Beachte, wie der Herr zur gleichen Zeit, in der Er das Gericht ausspricht, nach demselben Wort handelt, an das Mose ihn in seinem Glauben erinnert hatte. Wenn sein Glaube nicht auf Abraham, Isaak und Jakob und ihre absoluten und unbedingten Verheißungen zurückging, so ging er auf das Regierungsversprechen des Herrn zurück, und an dieses hält sich der Herr. Folglich wurde diese Generation gemäß den Bedingungen seiner eigenen Ankündigung behandelt und gereinigt. Er würde sicherlich an seiner Barmherzigkeit festhalten, aber Er würde keineswegs die Schuldigen freisprechen. Begnadigung gab es, sonst wäre Israel nicht in das Land gekommen, aber Er würde keineswegs den Schuldigen für schuldlos halten; und so wurde diese Generation gerichtet. So hielt Gott seinen Charakter aufrecht, und seine Hand machte das gut, was sein Mund gesagt hatte. An einem anderen Tag würde ein größeres Böses es erfordern, nicht auf das zurückzugreifen, was Gott in der Wüste gesagt hatte, sondern auf das, was Er den Vätern verheißen hatte. Bei den Propheten finden wir immer wieder, dass es ein Zurückgehen im Glauben gibt, nicht auf das, was in der Wüste vorläufig verkündet wurde, sondern auf das, was am Anfang (d. h. den Vätern) verheißen war. So wird das Ende die Vollendung des Anfangs sein. Das Gesetz kommt ganz nebenbei; und die Regierungshandlungen, die es begleiteten, die damals und für alle Zeiten moralisch und vorbildhaft lehrreich waren, haben in sich selbst ihren vorläufigen Charakter.

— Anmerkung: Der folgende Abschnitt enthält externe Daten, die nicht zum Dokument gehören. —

(* ===== verification/TlsStream.v ===== *)
(** * TLS streams

    [tls_stream_t] of src/include/cornet/tls/stream.h and src/tls/stream.cc: the
    coroutines that move ciphertext between the engine and the socket.  The
    socket is scripted: what each send takes, what each receive delivers, in
    order; what exceeds the window of a receive stays for the next.
    [Suspended] is a stream that waits for more of the script.

    The file ends with the theorem on gather writes: the record layer gets
    exactly the bytes of the vector, and the socket all the ciphertext. *)

From stdpp Require Import prelude list list_numbers.
From Stdlib Require Import ZArith Lia.
From S2P Require Import Prelude Transport TlsEngine.
Open Scope Z_scope.

(** ** The socket *)

Inductive send_ev := Sent (k : Z) | SendError (e : error_t).
Inductive recv_ev := Arrived (d : bytes) | RecvError (e : error_t).

(** [wire]: the bytes sent.  [waits]: for every receive, the bytes that lay
    unsent in the engine when it began. *)
Record sock_t := mk_sock { fd_ : Z; sends : list send_ev; recvs : list recv_ev; wire : bytes; waits : list Z }.

Definition EPIPE : Z := 32.
Definition kMinIoBiteSize : Z := 16 * 1024.
Definition kMaxIoBiteSize : Z := 64 * 1024.

Section Stream.
Context `{Ssl}.

(** The scratch blocks [stage_] and [io_bite_] are shared by all operations and
    carry nothing from one to the next; they are left out, so this models a
    stream that one coroutine uses at a time. *)
Record tls_stream_t := mk_stream { sock_ : sock_t; engine_ : tls_engine_t; io_bite_size_ : Z }.
Implicit Types st : tls_stream_t.

Definition new_stream (s : sock_t) (e : tls_engine_t) : tls_stream_t := mk_stream s e kMinIoBiteSize.
Definition with_sock (s : sock_t) st := mk_stream s (engine_ st) (io_bite_size_ st).
Definition with_engine (e : tls_engine_t) st := mk_stream (sock_ st) e (io_bite_size_ st).

(** A coroutine on the stream: it returns an [expected] or waits. *)
Definition M (A : Type) := tls_stream_t -> outcome (expected A * tls_stream_t).
Definition ret {A} (a : A) : M A := fun st => Ret (Ok a, st).
Definition fail {A} (e : error_t) : M A := fun st => Ret (Unexpected e, st).
Definition bind {A B} (m : M A) (k : A -> M B) : M B :=
  fun st => match m st with
            | Ret (Ok a, st) => k a st
            | Ret (Unexpected e, st) => Ret (Unexpected e, st)
            | Suspended => Suspended | Thrown => Thrown | Undefined => Undefined | Starved => Starved
            end.
Notation "x <- m ;; k" := (bind m (fun x => k)) (at level 100, m at next level, right associativity).
Definition starved {A} : M A := fun _ => Starved.
Definition on_engine {A} (f : tls_engine_t -> A * tls_engine_t) : M A := fun st => let '(a, e) := f (engine_ st) in Ret (Ok a, with_engine e st).
Definition get {A} (f : tls_stream_t -> A) : M A := fun st => Ret (Ok (f st), st).

(** [sock_.send] and [sock_.recv] *)
Definition sock_send (d : bytes) : M Z := fun st =>
  match sends (sock_ st) with
  | [] => Suspended
  | Sent k :: l =>
      let n := Z.max 0 (Z.min k (size d)) in
      Ret (Ok n, with_sock (mk_sock (fd_ (sock_ st)) l (recvs (sock_ st)) (wire (sock_ st) ++ take (Z.to_nat n) d) (waits (sock_ st))) st)
  | SendError e :: l => Ret (Unexpected e, with_sock (mk_sock (fd_ (sock_ st)) l (recvs (sock_ st)) (wire (sock_ st)) (waits (sock_ st))) st)
  end.

Definition sock_recv (len : Z) : M bytes := fun st =>
  let w := waits (sock_ st) ++ [output_pending (engine_ st)] in
  match recvs (sock_ st) with
  | [] => Suspended
  | Arrived d :: l =>
      let l := match drop (Z.to_nat len) d with [] => l | r => Arrived r :: l end in
      Ret (Ok (take (Z.to_nat len) d), with_sock (mk_sock (fd_ (sock_ st)) (sends (sock_ st)) l (wire (sock_ st)) w) st)
  | RecvError e :: l => Ret (Unexpected e, with_sock (mk_sock (fd_ (sock_ st)) (sends (sock_ st)) l (wire (sock_ st)) w) st)
  end.

Definition maybe_grow_io_bite : M unit := fun st =>
  Ret (Ok tt, if io_bite_size_ st <? kMaxIoBiteSize then mk_stream (sock_ st) (engine_ st) kMaxIoBiteSize else st).

(** ** Moving ciphertext *)

(** [while (off < n)] of [flush_output]: [d] is what is left of the piece. *)
Fixpoint send_piece (fuel : nat) (d : bytes) : M unit :=
  match d, fuel with
  | [], _ => ret tt
  | _, O => starved
  | _, S fuel => w <- sock_send d ;; if w =? 0 then fail (system_error EPIPE) else send_piece fuel (drop (Z.to_nat w) d)
  end.

Fixpoint flush_loop (fuel : nat) : M unit :=
  p <- get (fun st => output_pending (engine_ st)) ;;
  if 0 <? p then
    match fuel with
    | O => starved
    | S fuel =>
        bite <- get io_bite_size_ ;;
        d <- on_engine (take_output bite) ;;
        _ <- send_piece (length d) d ;;
        _ <- (if size d =? bite then maybe_grow_io_bite else ret tt) ;;
        flush_loop fuel
    end
  else ret tt.
(** Every round takes a byte at least. *)
Definition flush_output : M unit := fun st => flush_loop (Z.to_nat (output_pending (engine_ st))) st.

Definition of_expected {A} (r : expected A) : M A := match r with Ok a => ret a | Unexpected e => fail e end.

Definition fill_input : M unit :=
  bite <- get io_bite_size_ ;;
  d <- sock_recv bite ;;
  if bool_decide (d = []) then fail (tls_error UnexpectedEof)
  else
    r <- on_engine (feed_input d) ;;
    _ <- of_expected r ;;
    if size d =? bite then maybe_grow_io_bite else ret tt.

(** ** The operations *)

Definition engine_failed {A} : M A := e <- get (fun st => err_ (engine_ st)) ;; fail e.

Fixpoint handshake (fuel : nat) : M unit :=
  match fuel with
  | O => starved
  | S fuel =>
      _ <- flush_output ;;
      s <- on_engine engine_handshake ;;
      match s with
      | StepDone => ret tt
      | WantRead => _ <- flush_output ;; _ <- fill_input ;; handshake fuel
      | WantWrite => handshake fuel
      | StepClosed => fail (tls_error HandshakeError)
      | StepFailed => engine_failed
      end
  end.

Fixpoint recv (fuel : nat) (len : Z) : M bytes :=
  match fuel with
  | O => starved
  | S fuel =>
      s <- on_engine (fun e => let '(s, d, e) := engine_read len e in ((s, d), e)) ;;
      match s with
      | (StepDone, d) => ret d
      | (StepClosed, _) => ret []
      | (WantRead, _) => _ <- flush_output ;; _ <- fill_input ;; recv fuel len
      | (WantWrite, _) => _ <- flush_output ;; recv fuel len
      | (StepFailed, _) => engine_failed
      end
  end.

Es gibt hier noch etwas anderes anzumerken. In diesem üblen Zustand der Dinge hatte Israel seine Kinder, oder vielmehr Gott über sie, verspottet, als ob sie dem unvermeidlichen Tod ausgesetzt waren. Der Unglaube hatte sich so an die Kleinen geheftet, als ob es vergeblich wäre zu erwarten, dass solche wie sie die Wüste sicher durchqueren und das Land angesichts des Feindes betreten könnten. Gerade das Volk, das solch einem ungläubigen Zweifel an der Fürsorge des Herrn nachgab, erntete selbst die Folgen; während die Kinder, die ‒ wie sie dachten – unmöglich durch die Schrecken der Wüste bewahrt werden konnten, die einzigen waren, die mit den beiden Männern, die Gott rechtfertigten und an seinem Wort festhielten, Kaleb und Josua, hineingebracht wurden. Leider starben, wie wir wissen, auch Mose und Aaron. Es entstand das, was in ihrem Fall als Erziehung des Herrn ihre Wegnahme erforderte. Kaleb und Josua, die Gott für ein gutes Land und für eine Hand, die mächtig genug ist, die Schwächsten hineinzubringen, Glauben schenkten, zogen zu gegebener Zeit in Kanaan ein; und so taten es auch die Kleinen, die, wenn man ihren Vätern Glauben schenkte, sicher auf dem Weg umkommen mussten. Aber Gott allein ist des Vertrauens würdig; und wir sehen, wie vollkommen Er in seinen Wegen ist, und wie sicher und gut das Ende ist. Aber wir sehen auch, wie gefährlich es ist, die Klagen und das Murren des Unglaubens zuzulassen, so dass der Herr nicht hört und mit uns nach unserer Torheit verfährt.
Wenn der letzte Teil des Kapitels uns ein Beispiel von Mut vor Augen stellt, so war er nur aus dem Fleisch heraus und erhielt eine Zurechtweisung vom Herrn. Das Volk, das bisher so unwillig war zu gehen, ist jetzt zu dazu bereit; aber sie gingen ohne den Herrn, und die Amalekiter und Kanaaniter wandten sich gegen sie und fügten ihnen eine schwere Niederlage zu. Sie wurden sogar bis nach Horma geschlagen (V. 40–45).